#### WHAT IS EXPECTED:
Where a line in the listing contains the string "BatchRenderTool", copy that line out.

[[ PROVIDED DATA, beginning ]]

(** The [switch (name)] of the [CallToolRequestSchema] handler. *)
Definition callTool (request : ToolRequest) : ToolOutcome :=
  match request with
  | CreateUiPrototypeTool requirements concept width =>
      let requirements := js_or_str requirements [] in
      let concept := js_or_str concept DEFAULT_CONCEPT in
      let width := js_or_num width 80 in
      ToolText (generateGuidelines toLowerCase requirements concept width)
  | BatchRenderTool components returnIndex =>
      let components := default [] components in
      match batchRender wcwidth EMOJI_CORRECTIONS components with
      | Throw e => ToolThrows e
      | Normal results =>
          match returnIndex with
          | Some idx =>
              match js_index results idx with
              | Some ((_ :: _) as result) => ToolText result
              | _ => ToolText (batch_output results)
              end
          | None => ToolText (batch_output results)
          end
      end
  | PadTextTool text width align =>
      let text := js_or_str text [] in
      let width := js_or_num width 10 in
      let align := default AlignLeft align in
      tool_outcome (padText wcwidth EMOJI_CORRECTIONS text width align)
  | CreateBoxTool title lines width =>
      let title := js_or_str title [] in
      let lines := default [] lines in
      let width := js_or_num width 40 in
      tool_outcome (createBox wcwidth EMOJI_CORRECTIONS title lines width)
  | CreateTableRowTool columns widths =>
      let columns := default [] columns in
      let widths := default [] widths in
      tool_outcome (createTableRow wcwidth EMOJI_CORRECTIONS columns widths)
  | CreateTableSeparatorTool widths style =>
      let widths := default [] widths in
      let style := default StyleMiddle style in
      tool_outcome (createTableSeparator widths style)
  | CombineHorizontalTool boxes gap =>
      let boxes := default [] boxes in
      let gap := js_or_num gap 2 in
      tool_outcome (combineHorizontal wcwidth EMOJI_CORRECTIONS boxes gap)
  | WrapFrameTool content width title =>
      let content := js_or_str content [] in
      let width := js_or_num width 80 in
      tool_outcome (wrapFrame wcwidth EMOJI_CORRECTIONS content width title)
  | OtherTool name => UnknownTool name
  end.

(** The requests on which the handler lets a RangeError through. *)
Definition request_bad_size (request : ToolRequest) : Prop :=
  match request with
  | BatchRenderTool components _ =>
      Exists (fun comp => ~ sizes_ok comp) (default [] components)
  | CreateBoxTool _ _ width => js_or_num width 40 < 2
  | CreateTableSeparatorTool widths _ => Exists (fun w => w < -2) (default [] widths)
  | CombineHorizontalTool _ gap => js_or_num gap 2 < 0
  | _ => False
  end.

End Handler.

(** The entries that [loadEmojiConfig] loads: those of the global file when
    it is usable, else those of the local file when that one is; none when
    neither is. *)
Definition usable_entries (global local : config_file)
  : option (list (jsstring * Z)) :=
  match global with
  | Corrections entries => Some entries
  | _ => match local with
         | Corrections entries => Some entries
         | _ => None
         end
  end.

(** The correction that the width model applies to a cluster without an
    entry: none to a single code point, 1 to a selector or keycap cluster. *)
Definition default_correction (c : cluster) : Z :=
  match c with
  | Single _ => 0
  | _ => 1
  end.

(** All keywords and all keyword sections of [generateGuidelines]. *)
Definition all_keywords : list jsstring :=
  [kw_ko_header; kw_header; kw_ko_navigation; kw_ko_logo;
   kw_ko_sidebar; kw_sidebar; kw_ko_menu;
   kw_ko_dashboard; kw_dashboard; kw_ko_metric; kw_ko_statistics;
   kw_ko_table; kw_table; kw_ko_list; kw_ko_list_loan;
   kw_ko_chart; kw_chart; kw_ko_graph;
   kw_ko_form; kw_form; kw_ko_input; kw_ko_search;
   kw_ko_card; kw_card; kw_ko_footer; kw_footer].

[[ PROVIDED DATA, end ]]

#### EXERCISE SOLUTION:
  | BatchRenderTool components returnIndex =>
  | BatchRenderTool components _ =>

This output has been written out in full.